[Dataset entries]
Variable World : Type.
Variable upper : string -> string.
Variable format_2f : float -> string.
Variable list_of_set : DocumentRetriever.ListOfSet.
Variable vector_search : string -> Z -> M World (list Hit).
Variable cfg : Settings.
Variable llm_generate : string -> string -> float -> Z -> M World string.
Variables SYSTEM GENERAL_SYSTEM : string.
Variable NOTES_PROMPT : string -> string -> string.
Variable GENERAL_PROMPT : string -> string.

Local Abbreviation retrieve :=
  (DocumentRetriever.retrieve upper format_2f list_of_set vector_search cfg).

Lemma string_length_append (s1 s2 : string) :
  String.length (s1 ++ s2) = (String.length s1 + String.length s2)%nat.
Proof. induction s1 as [|a s1 IH]; simpl; [reflexivity|now rewrite IH]. Qed.

(** X24. The streaming endpoint takes any retrieved document for notes:
    with one document or more it sends the notes system prompt and wraps
    the query in the context, with none it sends the general system prompt
    and the bare query. The doubt resolver, on the same retrieval, asks the
    general prompt as long as fewer than two documents are relevant, so
    the two disagree between one document and two relevant ones. *)
Theorem stream_reads_any_document_as_notes db uid q cid w state' w' :
  let state :=
    set_intent (create_initial_state uid q None) (Some DOUBT_CLARIFICATION) in
  let docs := retrieved_documents state' in
  let notes := _build_context upper format_2f docs in
  retrieve state w = (Ok state', w') ->
  (exists history,
     event_generator_messages SYSTEM GENERAL_SYSTEM retrieve db uid q cid w
     = (Ok ({| msg_role := "system";
               msg_content :=
                 match docs with [] => GENERAL_SYSTEM | _ => SYSTEM end |}
            :: history
            ++ [{| msg_role := "user";
                   msg_content :=
                     match docs with
                     | [] => q
                     | _ => final_query_of notes q
                     end |}])%list, w'))
  /\ (docs <> [] -> final_query_of notes q <> q)
  /\ ((relevant_count docs < 2)%nat ->
      More.model_call llm_generate SYSTEM GENERAL_SYSTEM NOTES_PROMPT
        GENERAL_PROMPT state'
      = llm_generate (GENERAL_PROMPT q) GENERAL_SYSTEM 0.8%float 1500%Z).
Proof.
  intros state docs notes Hr.
  destruct (@retrieve_documents_built World
      upper format_2f list_of_set vector_search cfg _ _ _ _
              Hr) as (Hctx & _ & _).
  destruct (@retrieve_keeps World
      upper format_2f list_of_set vector_search cfg _ _ _ _ Hr)
    as (Hq & _).
  fold docs in Hctx. fold notes in Hctx.
  split; [|split].
  - eexists. unfold event_generator_messages, bind. fold state. rewrite Hr.
    unfold ret, build_messages. rewrite Hctx. cbn [app]. do 3 f_equal.
    + unfold system_prompt_of.
      destruct docs as [|doc rest] eqn:E; [reflexivity|].
      pose proof (build_context_some upper format_2f doc rest) as Hne.
      fold notes in Hne. now destruct notes.
    + do 3 f_equal. destruct docs as [|doc rest] eqn:E; reflexivity.
  - intros Hne Heq. destruct docs as [|doc rest] eqn:E; [congruence|].
    pose proof (build_context_some upper format_2f doc rest) as Hctx'.
    fold notes in Hctx'. destruct notes as [|a s]; [congruence|].
    unfold final_query_of in Heq.
    apply (f_equal String.length) in Heq.
    rewrite !string_length_append in Heq. simpl in Heq. lia.
  - intros Hfew. unfold More.model_call.
    rewrite check_relevance_count. fold docs.
    destruct (Nat.leb_spec 2 (relevant_count docs)); [lia|].
    now rewrite Hq.
Qed.

End StreamFacts.

(** ** app/api/auth.py: login *)

Section LoginFacts.

Import Auth ChatApi.

Variable World : Type.
Variable verify_password : string -> string -> Result bool.
Variable create_access_token : string -> Z -> World -> string * World.

Local Abbreviation login := (Auth.login verify_password create_access_token).

(** X25. Login gives a token only to a user that exists and whose stored
    hash the password verifies against, and signs it for the name typed in
    and the id of that user. When it refuses, the answer is the same 401
    with the same text whether the name is unknown or the password wrong,
    and no token is made. When the password check itself raises, login
    raises that exception and gives neither answer; this happens only for
    a name that exists, an unknown name being always refused with the
    401. *)
Theorem login_outcomes users name password w :
  (forall token w',
     login users name password w = (Ok (Returns token), w') ->
     exists user,
       In user users /\ username user = name
       /\ verify_password password (hashed_password user) = Ok true
       /\ (access_token token, w')
          = create_access_token name (user_row_id user) w
       /\ token_type token = "bearer")
  /\ (forall status_code detail w',
        login users name password w
        = (Ok (HTTPException status_code detail), w') ->
        status_code = 401%Z /\ detail = "Incorrect username or password"
        /\ w' = w
        /\ forall user,
             get_user_by_username users name = Some user ->
             verify_password password (hashed_password user) = Ok false)
  /\ ((forall user, In user users -> username user <> name) ->
      login users name password w
      = (Ok (HTTPException 401 "Incorrect username or password"), w))
  /\ (forall e w',
        login users name password w = (Raise e, w')
        <-> w' = w
            /\ exists user,
                 get_user_by_username users name = Some user
                 /\ verify_password password (hashed_password user)
                    = Raise e).
Proof.
  unfold Auth.login.
  destruct (get_user_by_username users name) as [user|] eqn:E.
  - pose proof E as Hfound. unfold get_user_by_username in E.
    apply find_some in E.
    destruct E as [Hin Hname]. apply String.eqb_eq in Hname. subst name.
    destruct (verify_password password (hashed_password user))
      as [[|]|e0] eqn:Hv.
    + destruct (create_access_token (username user) (user_row_id user) w)
        as [token w1] eqn:Ht.
      split; [|split; [|split]].
      * intros tk w' [= <- <-]. exists user. rewrite Ht.
        repeat split; assumption.
      * intros ? ? ? [=].
      * intros Hall. exfalso. exact (Hall user Hin eq_refl).
      * intros e w'. split; [intros [=]|].
        intros (_ & user' & [= <-] & Hraise). congruence.
    + split; [|split; [|split]].
      * intros ? ? [=].
      * intros sc d w' [= <- <- <-]. repeat split.
        intros user' [= <-]. exact Hv.
      * intros Hall. exfalso. exact (Hall user Hin eq_refl).
      * intros e w'. split; [intros [=]|].
        intros (_ & user' & [= <-] & Hraise). congruence.
    + split; [|split; [|split]].
      * intros ? ? [=].
      * intros ? ? ? [=].
      * intros Hall. exfalso. exact (Hall user Hin eq_refl).
      * intros e w'. split.
        -- intros [= <- <-]. split; [reflexivity|]. now exists user.
        -- intros (-> & user' & [= <-] & Hraise).
           rewrite Hv in Hraise. now injection Hraise as <-.
  - split; [|split; [|split]].
    + intros ? ? [=].
    + intros sc d w' [= <- <- <-]. repeat split. intros ? [=].
    + reflexivity.
    + intros e w'. split; [intros [=]|].
      intros (_ & user' & [=] & _).
Qed.

End LoginFacts.

(** A message saved in conversation 7 leaves the history of conversation 8
    as it was. *)
Lemma other_conversations_are_untouched_witness :
  Chat.fetch_history
    (Chat.save_message Demo.earlier_messages 7 "user" "m13" None None) 8
  = [("user", "elsewhere")].
Proof.
  destruct (@other_conversations_are_untouched Demo.earlier_messages 7 8
              "user" "m13" None None) as [_ H]; [lia|].
  rewrite H. reflexivity.
Defined.

(** The thirteen ids of the sample table are distinct, and stay so. *)
Lemma saved_ids_stay_unique_witness :
  NoDup
    (map Chat.id
       (Chat.save_message Demo.earlier_messages 7 "user" "m13" None None)).
Proof.
  refine (proj1 (@saved_ids_stay_unique Demo.earlier_messages 7 "user" "m13"
                   None None _)).
  vm_compute. repeat (constructor; [simpl; intuition discriminate|]).
  constructor.
Defined.

(** User 2 asks in conversation 7, which is user 1's; user 1 reads the
    question there. *)
Lemma posting_does_not_check_ownership_witness :
  let request :=
    {| ChatApi.req_query := "hello"; ChatApi.req_conversation_id := Some 7%Z |} in
  let db' :=
    fst (fst (ChatApi.process_query (fun w : nat => ("u", w))
                (fun _ _ _ => Demo.fail (Exception "Timeout" "down"))
                (fun _ => "{}") More.sample_database 2 request 0%nat)) in
  exists messages_read,
    ChatApi.get_conversation Chat.id db' 7 1
    = ChatApi.Returns (7%Z, messages_read)
    /\ exists v,
         In v messages_read /\ ChatApi.view_role v = "user"
         /\ ChatApi.view_content v = "hello".
Proof.
  apply (@posting_does_not_check_ownership nat (fun w : nat => ("u", w))
           (fun _ _ _ => Demo.fail (Exception "Timeout" "down"))
           (fun _ => "{}") Chat.id More.sample_database 1 2 7 "hello" 0%nat).
  - lia.
  - vm_compute. discriminate.
Defined.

_Task description_
Search the data for "Theorem". Copy every line that has it.

_Solution_
Theorem stream_reads_any_document_as_notes db uid q cid w state' w' :
Theorem login_outcomes users name password w :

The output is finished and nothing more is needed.